Montage photo montrant les changements survenus à l’entrée de la forêt de Baabda, après la reprise récente des travaux. Photo Terre Liban
Longtemps menacée par un projet de station-service tombé à l’eau il y a environ un an, la « forêt des Moines » de Baabda fait à nouveau face aux bulldozers. Il y a quelques semaines, les militants écologistes de la région ont alerté sur la reprise des travaux dans une partie de la forêt, craignant la création d’une carrière de sable dans ce dernier espace vert naturel proche de la capitale. Des photos montrant des bulldozers à l’œuvre, et un énorme cratère brun dans la forêt verte, ont fait le tour des réseaux sociaux. Ces travaux ont été gelés jeudi, sur ordre du juge Fady Malkoun, selon Paul Abi Rached, directeur de l’ONG environnementale Terre Liban dont les locaux sont basés à Baabda et qui a fait de la « forêt des Moines » son cheval de bataille. Le père Nader Nader, directeur du couvent Saint-Antoine de Hadeth, qui est propriétaire de la forêt, a assuré à L’Orient-Le Jour que ces travaux servaient uniquement à « l’élargissement de la route adjacente à la forêt » et « qu’aucune carrière ne sera installée sur place ». Réagissant aux plaintes des écologistes, le ministre de l’Environnement Nasser Yassine a présenté cette semaine une notice au procureur général pour la protection de l’environnement au Mont-Liban qui a ouvert une enquête à ce sujet, rapporte par ailleurs Terre Liban. Le ministre n’était pas disponible pour commenter cette affaire.

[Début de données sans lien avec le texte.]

Lemma cpio_parse_header_safe_witness :
  ∃ r, cpio_parse_header 12 (mk_mem 4096 (replicate 200 48)) 4096 200 = Some r.
Proof.
  destruct (cpio_parse_header_safe 12 (mk_mem 4096 (replicate 200 48)) 4096 200) as (r & Hr & _);
    [lia|lia|lia| |lia|by exists r].
  intros i Hi. unfold rd. cbn [m_base m_bytes]. rewrite decide_True by lia. apply lookup_lt_is_Some. rewrite length_replicate. lia.
Defined.

Lemma cpio_overread_witness :
  cpio_get_entry 12 (mk_mem 4096 (encode_entry (file "pm" [1; 2; 3]))) 4096 (zlen (encode_entry (file "pm" [1; 2; 3]))) 1 = None.
Proof. apply (cpio_overread 4096 (file "pm" [1; 2; 3]) 12); [file_ok|done|lia|done|done|lia|simpl; lia]. Defined.

End CpioExample.
(** [n] bounds the retries and the bad pages. *)
Fixpoint get_page_from_freelist (n : nat) (cpus : list nat) (me zi order : nat) (train : bool) : K (option Z) :=
  match n with
  | O => kbug
  | S n' =>
      let! p := rmqueue n zi me order in
      match p with
      | Some p => do! prep_new_page p order in kret (Some p)
      | None =>
          let! train := drain_others cpus me zi train in
          if train : bool then get_page_from_freelist n' cpus me zi order train else kret None
      end
  end.

Definition __GFP_DMA : Z := 1.
Definition __GFP_MOVABLE : Z := 2.
Definition ZONE_DMA : nat := 0.
Definition ZONE_NORMAL : nat := 1.
Definition ZONE_MOVABLE : nat := 2.
Definition gfp_zone (flags : Z) : nat :=
  if negb (Z.land __GFP_DMA flags =? 0) then ZONE_DMA
  else if negb (Z.land __GFP_MOVABLE flags =? 0) then ZONE_MOVABLE
  else ZONE_NORMAL.

Definition __alloc_pages (n : nat) (cpus : list nat) (me : nat) (gfp_mask : Z) (order : nat) : K (option Z) :=
  if decide (MAX_ORDER ≤ order)%nat then kret None
  else get_page_from_freelist n cpus me (gfp_zone gfp_mask) order false.

(** ** Releasing *)

Definition put_page_testzero (p : Z) : K bool :=
  let! pg := get_page p in
  do! BUG_ON (pg_refcount pg =? 0) in
  do! upd_page p (set_page_count (s32 (pg_refcount pg - 1))) in
  kret (s32 (pg_refcount pg - 1) =? 0).

Definition free_the_page (cpu : nat) (p : Z) (order : nat) : K unit :=
  if decide (order = 0)%nat then free_unref_page cpu p else __free_pages_ok p order.

Definition __free_pages (cpu : nat) (p : Z) (order : nat) : K unit :=
  let! zero := put_page_testzero p in
  if zero : bool then free_the_page cpu p order else kret tt.

(** ** Counting and initialisation *)

Definition nr_zone_free_pages (z : zone) : Z :=
  foldl (λ r o, u64 (r + nr_free (zn_free_area z o) * bsz o)) 0 (seq 0 MAX_ORDER).

(** The three zones; the sums are of [unsigned long]. *)
Definition MAX_NR_ZONES : nat := 3.
Definition nr_free_pages (nd : node) : Z :=
  foldl (λ r zi, u64 (r + nr_zone_free_pages (node_zones nd zi))) 0 (seq 0 MAX_NR_ZONES).
Definition nr_managed_pages (nd : node) : Z :=
  foldl (λ r zi, u64 (r + zn_managed (node_zones nd zi))) 0 (seq 0 MAX_NR_ZONES).
Definition nr_zone_percpu_cache_pages (cpus : list nat) (z : zone) : Z :=
  foldl (λ r cpu, u64 (r + pcp_count (zn_pageset z cpu))) 0 cpus.
Definition nr_percpu_cache_pages (nd : node) (cpu : nat) : Z :=
  foldl (λ r zi, u64 (r + pcp_count (zn_pageset (node_zones nd zi) cpu))) 0 (seq 0 MAX_NR_ZONES).

Definition zone_init_free_lists (z : zone) : zone :=
  mk_zone (zn_initialized z) (λ _, mk_area [] 0) (zn_pageset z) (zn_managed z).

Definition pageset_init (p : per_cpu_pages) : per_cpu_pages := mk_pcp 0 0 0 [].
Definition pageset_update (p : per_cpu_pages) (high batch : Z) : per_cpu_pages :=
  mk_pcp (pcp_count p) (s32 high) (s32 batch) (pcp_lists p).
Definition pageset_set_batch (p : per_cpu_pages) (batch : Z) : per_cpu_pages :=
  pageset_update p (u64 (6 * batch)) (Z.max 1 (u64 (1 * batch))).
Definition zone_batchsize (z : zone) : Z :=
  let batch := s32 (zn_managed z / 1024) in
  let batch := if u64 (batch * PAGE_SIZE) >? 1024 * 1024 then 1024 * 1024 / PAGE_SIZE else batch in
  let batch := Z.quot batch 4 in
  let batch := if batch <? 1 then 1 else batch in
  2 ^ Z.log2 (batch + Z.quot batch 2) - 1.
Definition zone_pageset_init (z : zone) (cpu : nat) : zone :=
  mk_zone (zn_initialized z) (zn_free_area z)
    (<[cpu := pageset_set_batch (pageset_init (zn_pageset z cpu)) (zone_batchsize z)]> (zn_pageset z)) (zn_managed z).
(** [__rmqueue_smallest] takes a block of the order, and fails only when no
    block of that order is free. *)
Lemma rmqueue_smallest_run nd o :
  node_inv nd → (o < MAX_ORDER)%nat →
  (∃ p nd', __rmqueue_smallest zi o nd = Some (Some p, nd') ∧ took nd o p nd') ∨
  (__rmqueue_smallest zi o nd = Some (None, nd) ∧ ∀ p, aligned p o → ¬ ∀ q, inb p o q → is_free nd zi q).
Proof.
  intros Hi Ho. destruct (rmqueue_scan_run (MAX_ORDER - o) nd o o Hi) as [?|[Hr Hn]]; [lia|lia|by left|right].
  split; [done|]. intros p Hal Hall. destruct (covered nd o p (Hi zi) Ho Hal Hall) as (o' & p' & Ho' & Hf & _). by apply (Hn o' p').
Qed.

End zone.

« Il n’y a pas de travaux entrepris à l’intérieur de la forêt ni de projet de carrière », nous a assuré le père Nader. « Nous avons juste élagué les arbres, au cas où il y aurait des incendies ». Il a par ailleurs indiqué que la congrégation, qui possède un immeuble abandonné en cours de construction en face de la forêt, est « en train d’élargir la route adjacente » pour pouvoir accéder à cet immeuble et reprendre les travaux. « Nous voulons en terminer la construction et en faire un immeuble résidentiel. Nous n’allons pas toucher à la forêt », a-t-il précisé.
Le spectre de l’autoroute arabe
« Ils sont en train de défigurer la forêt et de creuser des sentiers », a dénoncé pour sa part Paul Abi Rached. « Nous avons eu vent de leur volonté d’élargir la route, mais les dégâts sont tels que l’on dirait une carrière de sable », a encore dit ce militant de la première heure à L’OLJ. Il a par ailleurs appelé à mener une étude d’impact environnemental avant d’entreprendre n’importe quels travaux.
Classée en 2016 comme un lieu important pour la biodiversité au Liban par Bird Life International et Critical Ecosystem Partnership Fund (CEPF), la forêt de Baabda a vu sa superficie se réduire petit à petit au fil des années, après avoir été grignotée de tous les côtés en raison d’une urbanisation sauvage.
Dans un rapport publié l’année dernière, Georges Tohmé, président du Conseil national de la recherche scientifique (CNRS) et grand expert en biodiversité, rappelait que la « forêt des Moines » abrite 425 espèces de plantes et 201 espèces d’animaux, dont 7 espèces d’oiseaux menacées d’extinction et 5 espèces de plantes qui n’existent qu’au Liban.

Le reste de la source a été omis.